I clench my jaw, because I'm not going to cry until he's safely on the train to the airport.

‘I'm really glad I met you, Bibi.' He pulls back, his hands on my shoulders, and smiles. ‘I can't tell you how glad. If I hadn't – I don't know what I would've done.'

‘Good,' I say. ‘Great. That's excellent.'

He watches me for a second, and then laughs. ‘Yeah, OK. I'm getting sentimental. Sorry. Forget it.'

‘Yeah,' I say, although I know I won't forget it, ever.

‘Let's go,' he says. And we start to walk up through the trees towards the house and the bit of broken wall that I know better than my own front door by now.

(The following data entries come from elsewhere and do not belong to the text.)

(** An upload among other sessions, in any interleaving, does what it does alone on a
    shadow of its file; the content of the file is that of the shadow, unless the
    session has ended with an error, which happened when the shadow had this content. *)
Lemma shadow_follows q d y i ts y' i' th :
  follows getpwnam getgrnam y i ts y' i' → placed q y i th → servable (ses (th_run th)) →
  (stage_ (ses (th_run th)) + 2 * Z.of_nat (length ts) + 1) * 65536 < 2 ^ 62 →
  uploaded q d (sys_world y) th →
  ∃ th' r1 d1, sessions_ (srv y') !! i' = Some th' ∧ shadows q d (th_run th) ts r1 d1 ∧
    ends_like th' r1 ∧
    ((was_error (ses (th_run th')) = false ∧ content (sys_world y') q = Some d1) ∨
     ended ts (block_size (ses (th_run th))) q d1 (sys_world y') th').
Proof.
  intros Hf. revert th d.
  induction Hf as [y i|y i rx y1 i1 ts y' i' Hs E Hi Hf IH|y i ts y' i' Hf IH
    |y i j th0 ts1 th1 w1 ts y' i' Hij Hj E Hf IH|y i th0 ts1 th1 w1 ts y' i' Hj E Hf IH];
    intros th d Hpl Hp Hb Hu; pose proof (uploaded_content _ _ _ _ _ _ Hu) as Hc.
  - exists th, (th_run th), d. split; [by eapply placed_lookup|].
    split; [|split; [done|left; split; [by eapply uploaded_error|done]]]. exists []. intros rest. cbn [run_loop]. by destruct (is_finished _).
  - destruct (placed_main getpwnam getgrnam q d y rx y1 i i1 th E Hi Hpl Hc) as [Hpl' Hc'].
    apply IH; try done. by eapply uploaded_world.
  - by apply IH.
  - destruct (placed_other getpwnam getgrnam q d y i j th th0 ts1 th1 w1 Hij Hj Hpl Hc E) as [Hpl' Hc'].
    apply IH; try done. by eapply uploaded_world.
  - pose proof (placed_lookup _ _ _ _ Hpl) as Hth. rewrite Hth in Hj. injection Hj as <-.
    destruct (move_running _ _ _ _ _ _ _ E (uploaded_running _ _ _ _ _ _ Hu)) as (t & -> & E1).
    rewrite length_app in Hb. cbn [length] in Hb. pose proof (placed_own q y i th th1 w1 Hpl) as Hpl1.
    assert (Hnext : opt_ (ses (th_run th1)) = opt_ (ses (th_run th)) →
      servable (ses (th_run th1)) ∧ block_size (ses (th_run th1)) = block_size (ses (th_run th))).
    { intros Ho. split; [by apply (servable_opt (ses (th_run th)))|]. unfold block_size. by rewrite Ho. }
    destruct (decide (stat_ (ses (th_run th)) = State.finish)) as [Hfin|Hfin].
    + destruct (finished_own q d th (sys_world y) t th1 w1 Hfin Hu E1) as (Hu1 & Hst & Ho & Hl).
      destruct (Hnext Ho) as [Hp1 Hbs].
      destruct (IH th1 d) as (th' & r1 & d1 & Hth' & Hsh & Hl' & Hres); [done|done|lia|done|].
      destruct Hl as (Hl1 & Hl2 & Hl3 & Hl4). rewrite Hfin in Hl2.
      destruct (shadows_finished _ _ _ _ _ _ Hl2 Hsh) as (-> & Hses & Hsent).
      exists th', (th_run th), d. split_and!; [done| | |].
      * exists []. intros rest. by rewrite run_loop_finished.
      * unfold ends_like in *. rewrite Hses, Hsent in Hl'. rewrite Hfin. intuition congruence.
      * rewrite Hbs in Hres. destruct Hres as [?|Hend]; [by left|right].
        rewrite <-(app_nil_r ts). exact (ended_app [t] ts [] _ _ _ _ _ Hend).
    + destruct (running_own q d th (sys_world y) t th1 w1) as [Ho (d1 & Hsh & Hres)];
        [done|done|lia|done|done|]. destruct (Hnext Ho) as [Hp1 Hbs].
      destruct Hres as [Hend|[Hu1 Hst]].
      * destruct (ended_follows getpwnam getgrnam _ q d1 _ _ [t] _ _ _ th1 Hf Hpl1 Hend)
          as (th' & Hth' & Hend').
        destruct (ended_finished _ _ _ _ _ _ Hend) as [Hfin1 _].
        destruct (finished_follows _ _ _ _ _ th1 Hf) as (th2 & Hth2 & Hl); [|done|].
        { cbn. apply list_lookup_insert_eq. by eapply lookup_lt_Some. }
        rewrite Hth' in Hth2. injection Hth2 as <-.
        exists th', (th_run th1), d1. split_and!; [done| |done|right].
        -- eapply shadows_cons; [done|exact Hsh|]. exists []. intros rest.
           by rewrite run_loop_finished.
        -- exact (ended_app [] [t] ts _ _ _ _ _ Hend').
      * destruct (IH th1 d1) as (th' & r1 & d2 & Hth' & Hsh' & Hl' & Hres); [done|done|lia|done|].
        exists th', r1, d2. split_and!; [done|by eapply shadows_cons|done|].
        rewrite Hbs in Hres. destruct Hres as [?|Hend]; [by left|right].
        rewrite <-(app_nil_r ts). exact (ended_app [t] ts [] _ _ _ _ _ Hend).
Qed.

(** The shadow of the file has the content that was written to it. *)
Lemma shadow_written q d d1 m fate : file_writing m (shadow q d1 fate) d → d1 = d.
Proof.
  intros (_ & _ & _ & _ & _ & _ & Hc). unfold content in Hc. cbn in Hc.
  case_bool_decide; by simplify_eq.
Qed.

(** A write the device refuses leaves the shadow as it was. *)
Lemma shadow_refused bs d k b (r : run_st Shadow DataMgrFile) :
  refused bs d k b r → sh_data (world r) = d ∧ error_message_ (ses r) = write_error.
Proof.
  intros (_ & _ & m & [q e fate] & m' & errs & Hw & Hk & E & _ & Hin). cbn in E.
  destruct (write_refused _ _ _ _ _ _ _ _ Hw Hk E) as (Hp & -> & _).
  apply list_elem_of_singleton in Hin. injection Hin as _ Hmsg. split; [|done].
  apply shadow_written in Hw as ->. cbn in Hp.
  destruct fate as [|[] fate]; [|done|]; injection Hp as Hp; by rewrite <-Hp.
Qed.

(** The whole transfer on a shadow. *)
Lemma shadow_transfer (r : run_st Shadow DataMgrFile) ts tm us f m :
  let ws := Session_windowsize (ses r) in let n := size f / block_size (ses r) + 1 in
  servable (ses r) → stat_ (ses r) = State.ack_options → was_error (ses r) = false →
  request_type (opt_ (ses r)) = SrvReq.write → run_buf (local_buf (loc r)) →
  last_blk_processed_ (loc r) = false → file_man_ (ses r) = Some m →
  file_writing m (world r) [] →
  write_opening (opt_ (ses r)) ts tm → size f < 2 ^ 45 →
  walk_ok (opt_ (ses r)) (cl_addr_ (ses r)) f (block_size (ses r)) ws tm 1 us →
  ∃ r' : run_st Shadow DataMgrFile, run_loop r (ts ++ concat (map (nu_ticks ws) us)) = Ok r' ∧
    ((some_blocks f (block_size (ses r)) (sh_data (world r')) ∧ was_error (ses r') = true ∧
      error_message_ (ses r') = write_error) ∨
     (was_error (ses r') = false ∧ sh_data (world r') = f ∧
      stat_ (ses r') = (if closes ws n then State.finish else State.data_rx) ∧
      sent r' = sent r ++ (if was_set_any (opt_ (ses r)) then oack_packet (opt_ (ses r))
                           else ack_packet 0) :: walk_acks ws us)).
Proof.
  intros ws n Hp Hst He Hrq Hb Hl Hm Hw Hts Hf Hus.
  destruct (write_opening_runs r ts tm m) as (r2 & E2 & Hrec & Ht & Ho2 & Hcl2 & Hs2);
    try done; [apply Hp|].
  assert (Hbs2 : block_size (ses r2) = block_size (ses r)) by (unfold block_size; by rewrite Ho2).
  assert (Hws2 : Session_windowsize (ses r2) = ws)
    by (unfold ws, Session_windowsize; by rewrite Ho2).
  pose proof Hrec as (Hst2 & Hk2 & He2 & Hb2 & _ & Hman2). pose proof (size_nonneg f).
  rewrite (run_loop_app _ _ _ _ E2).
  destruct (walk_runs us r2 f 0 1) as [(r' & E & Ho & Hs & Hd)|(r' & d & k & b & E & Hfail & Hd & _)].
  - by apply (servable_opt (ses r)).
  - done.
  - lia.
  - lia.
  - lia.
  - by split_and!.
  - by rewrite Hbs2, Hws2, Ho2, Hcl2, Ht.
  - rewrite Hws2 in E, Hs. exists r'. split; [done|]. right.
    assert (Hbs' : block_size (ses r') = block_size (ses r))
      by (unfold block_size; by rewrite Ho, Ho2).
    assert (Hws' : Session_windowsize (ses r') = ws)
      by (unfold ws, Session_windowsize; by rewrite Ho, Ho2).
    unfold walk_done in Hd. rewrite Hbs', Hws' in Hd. fold n in Hd.
    assert (Hdata : ∀ m', file_writing m' (world r') f → sh_data (world r') = f).
    { intros m' Hw'. destruct (world r') as [q1 d1 fate]. by eapply shadow_written. }
    rewrite Hs, Hs2, <-app_assoc.
    destruct (closes ws n); [destruct Hd as (? & ? & m' & _ & Hw')|destruct Hd as (? & _ & ? & _ & m' & _ & Hw')];
      (split_and!; try done; exact (Hdata m' Hw')).
  - rewrite Hws2 in E. exists r'. split; [done|]. left.
    destruct (shadow_refused _ _ _ _ _ Hfail) as [<- ?]. rewrite Hbs2 in Hd.
    split_and!; [done|apply Hfail|done].
Qed.

(** A transfer among other sessions, from the confirmation of the options on. *)
Lemma upload_completes y i ts tm us f y' i' th m :
  let s := ses (th_run th) in let ws := Session_windowsize s in
  let n := size f / block_size s + 1 in let ticks := ts ++ concat (map (nu_ticks ws) us) in
  let q := out_path (m_file_out m) in
  follows getpwnam getgrnam y i ticks y' i' → placed q y i th →
  returned th = false → servable s →
  Z.of_nat (length ticks) < 2 ^ 44 → stat_ s = State.ack_options → stage_ s = 0 →
  was_error s = false → request_type (opt_ s) = SrvReq.write →
  run_buf (local_buf (loc (th_run th))) → last_blk_processed_ (loc (th_run th)) = false →
  file_man_ s = Some m → file_writing m (sys_world y) [] →
  write_opening (opt_ s) ts tm → size f < 2 ^ 45 →
  walk_ok (opt_ s) (cl_addr_ s) f (block_size s) ws tm 1 us →
  ∃ th', sessions_ (srv y') !! i' = Some th' ∧
    ((∃ d, some_blocks f (block_size s) d ∧
           device_failed ticks (block_size s) q d (sys_world y') th') ∨
     (content (sys_world y') q = Some f ∧
      was_error (ses (th_run th')) = false ∧
      stat_ (ses (th_run th')) = (if closes ws n then State.finish else State.data_rx) ∧
      sent (th_run th') = sent (th_run th) ++
        (if was_set_any (opt_ s) then oack_packet (opt_ s) else ack_packet 0) :: walk_acks ws us)).
Proof.
  intros s ws n ticks q Hf Hpl Hr Hp Hlen Hst Hsg He Hrq Hb Hl Hm Hw Hts Hsz Hus.
  assert (Ho : out_open (m_file_out m) = true) by apply Hw.
  destruct (shadow_follows q [] y i ticks y' i' th Hf)
    as (th' & r1 & d1 & Hth' & [fate Hsh] & (Hl1 & Hl2 & Hl3 & Hl4) & Hres); [done|done| | |].
  - fold s. rewrite Hsg. lia.
  - left. split_and!; [done| |by exists m].
    split_and!; cbn; fold s; rewrite ?Hsg, ?Hst; try done; [by exists m|by_decide].
  - exists th'. split; [done|]. specialize (Hsh []). rewrite app_nil_r in Hsh.
    destruct (shadow_transfer (in_world (th_run th) (shadow q [] fate)) ts tm us f m)
      as (r' & E & Hcase); try done.
    { destruct Hw as (? & ? & ? & ? & ? & ? & _). split_and!; try done.
      unfold content. cbn. by rewrite bool_decide_true. }
    assert (Ok r' = Ok (in_world r1 (shadow q d1 []))) as [= ->]
      by (etrans; [symmetry; exact E|exact Hsh]).
    destruct Hcase as [(Hd & He1 & Hmsg)|(He1 & Hd & Hst1 & Hs1)]; [left|right]; cbn in *.
    + exists d1. split; [done|]. destruct Hres as [Hc|[Hnf|?]]; [|exfalso|done].
      * destruct Hc. congruence.
      * destruct Hnf as (_ & _ & Hn & _). by rewrite Hl4, Hmsg in Hn.
    + subst d1. split_and!; [|by rewrite Hl3|by rewrite Hl2|by rewrite Hl1].
      destruct Hres as [[_ ?]|[_ Hx]%ended_finished]; [done|]. congruence.
Qed.
End completes.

I thought it would be quiet – it
feels
quiet – but actually there's birdsong and things rustling and there's already the occasional swish of a car from the road. I hear a motorcycle drone past, cutting out at the loudest point, and an aeroplane goes overhead, leaving a double trail on the blue like a scar. Everything's wet, shining with dew, and it smells of fresh air.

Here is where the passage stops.